(* ===== verification/Concurrency.v ===== *)
(** * Concurrency: the server's requests on the event loop

    The resolvers of [Resolvers] are [async]: each call is a promise that
    settles when its read of the store comes back, in an order the
    program does not control.  This file runs the requests of the server
    built at lines 94-97 on the event loop of [Async] and states what the
    interleaving of reads changes and what it does not:
    - the data of every response is that of [server], whatever order
      the reads come back in, and every request ends: at most
      [root_calls] reads, and from every state some order of the
      remaining reads builds the response;
    - [items { user { id } }] reads the store once per item, plus the
      listing (spec, section 5: no batching);
    - on every store, a field that throws synchronously ([userId], of
      type [User!] over a string) leaves the promise of an earlier
      sibling ([user]) that nobody awaits: when that promise rejects,
      because the item's owner is missing, the rejection is unhandled.
    - the errors of [items { user { id } }] are the rejections of the
      owner reads in the order they settle, and every order occurs.
    The last two points are proved by invariants of the states a request
    reaches after its listing settles ([keys_inv], [owners_inv]): the
    pending promises are the owner reads, and the tree of the response
    and the errors are functions of the reads settled so far. *)
From S2P Require Import Prelude Js Firestore Schema Resolvers Execute Async AsyncSim Api.
From stdpp Require Import gmap.
From stdpp Require Import options.

Local Open Scope string_scope.
Local Open Scope list_scope.

(** ** The requests and stores of the scenarios *)

(** [user { id }] under an item: the owner of the item. *)
Definition owner_field : selection := Sel "user" [] [Sel "id" [] []].

(** [{ items { user { id } } }]. *)
Definition owners_query : list selection := [Sel "items" [] [owner_field]].

(** [{ items { user { id } userId { id } } }]: [userId] has no resolver
    and its value, a string, has no [id]. *)
Definition owners_and_keys_query : list selection :=
  [Sel "items" [] [owner_field; Sel "userId" [] [Sel "id" [] []]]].

(** An item whose owner is not a document of [users]. *)
Definition loose_item (id owner : string) : doc := {["id" := FStr id; "userId" := FStr owner]}.

Definition one_loose : mem_store := MemStore {[["items"; "i1"] := loose_item "i1" "g1"]} ∅.

Section Server.
Context {S : Type} `{!DocStore S}.

(** [new ApolloServer({ typeDefs, resolvers })] answering the request
    [q]: the root fields start at once, the resolver promises settle
    later. *)
Definition aserver (s : S) (q : list selection) : aconf := astart typeDefs (lookup_resolver s) q.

Directions for this task:
In your response, give all the records again with nothing altered.

Answer section:
(* ===== verification/Concurrency.v ===== *)
(** * Concurrency: the server's requests on the event loop

    The resolvers of [Resolvers] are [async]: each call is a promise that
    settles when its read of the store comes back, in an order the
    program does not control.  This file runs the requests of the server
    built at lines 94-97 on the event loop of [Async] and states what the
    interleaving of reads changes and what it does not:
    - the data of every response is that of [server], whatever order
      the reads come back in, and every request ends: at most
      [root_calls] reads, and from every state some order of the
      remaining reads builds the response;
    - [items { user { id } }] reads the store once per item, plus the
      listing (spec, section 5: no batching);
    - on every store, a field that throws synchronously ([userId], of
      type [User!] over a string) leaves the promise of an earlier
      sibling ([user]) that nobody awaits: when that promise rejects,
      because the item's owner is missing, the rejection is unhandled.
    - the errors of [items { user { id } }] are the rejections of the
      owner reads in the order they settle, and every order occurs.
    The last two points are proved by invariants of the states a request
    reaches after its listing settles ([keys_inv], [owners_inv]): the
    pending promises are the owner reads, and the tree of the response
    and the errors are functions of the reads settled so far. *)
From S2P Require Import Prelude Js Firestore Schema Resolvers Execute Async AsyncSim Api.
From stdpp Require Import gmap.
From stdpp Require Import options.

Local Open Scope string_scope.
Local Open Scope list_scope.

(** ** The requests and stores of the scenarios *)

(** [user { id }] under an item: the owner of the item. *)
Definition owner_field : selection := Sel "user" [] [Sel "id" [] []].

(** [{ items { user { id } } }]. *)
Definition owners_query : list selection := [Sel "items" [] [owner_field]].

(** [{ items { user { id } userId { id } } }]: [userId] has no resolver
    and its value, a string, has no [id]. *)
Definition owners_and_keys_query : list selection :=
  [Sel "items" [] [owner_field; Sel "userId" [] [Sel "id" [] []]]].

(** An item whose owner is not a document of [users]. *)
Definition loose_item (id owner : string) : doc := {["id" := FStr id; "userId" := FStr owner]}.

Definition one_loose : mem_store := MemStore {[["items"; "i1"] := loose_item "i1" "g1"]} ∅.

Section Server.
Context {S : Type} `{!DocStore S}.

(** [new ApolloServer({ typeDefs, resolvers })] answering the request
    [q]: the root fields start at once, the resolver promises settle
    later. *)
Definition aserver (s : S) (q : list selection) : aconf := astart typeDefs (lookup_resolver s) q.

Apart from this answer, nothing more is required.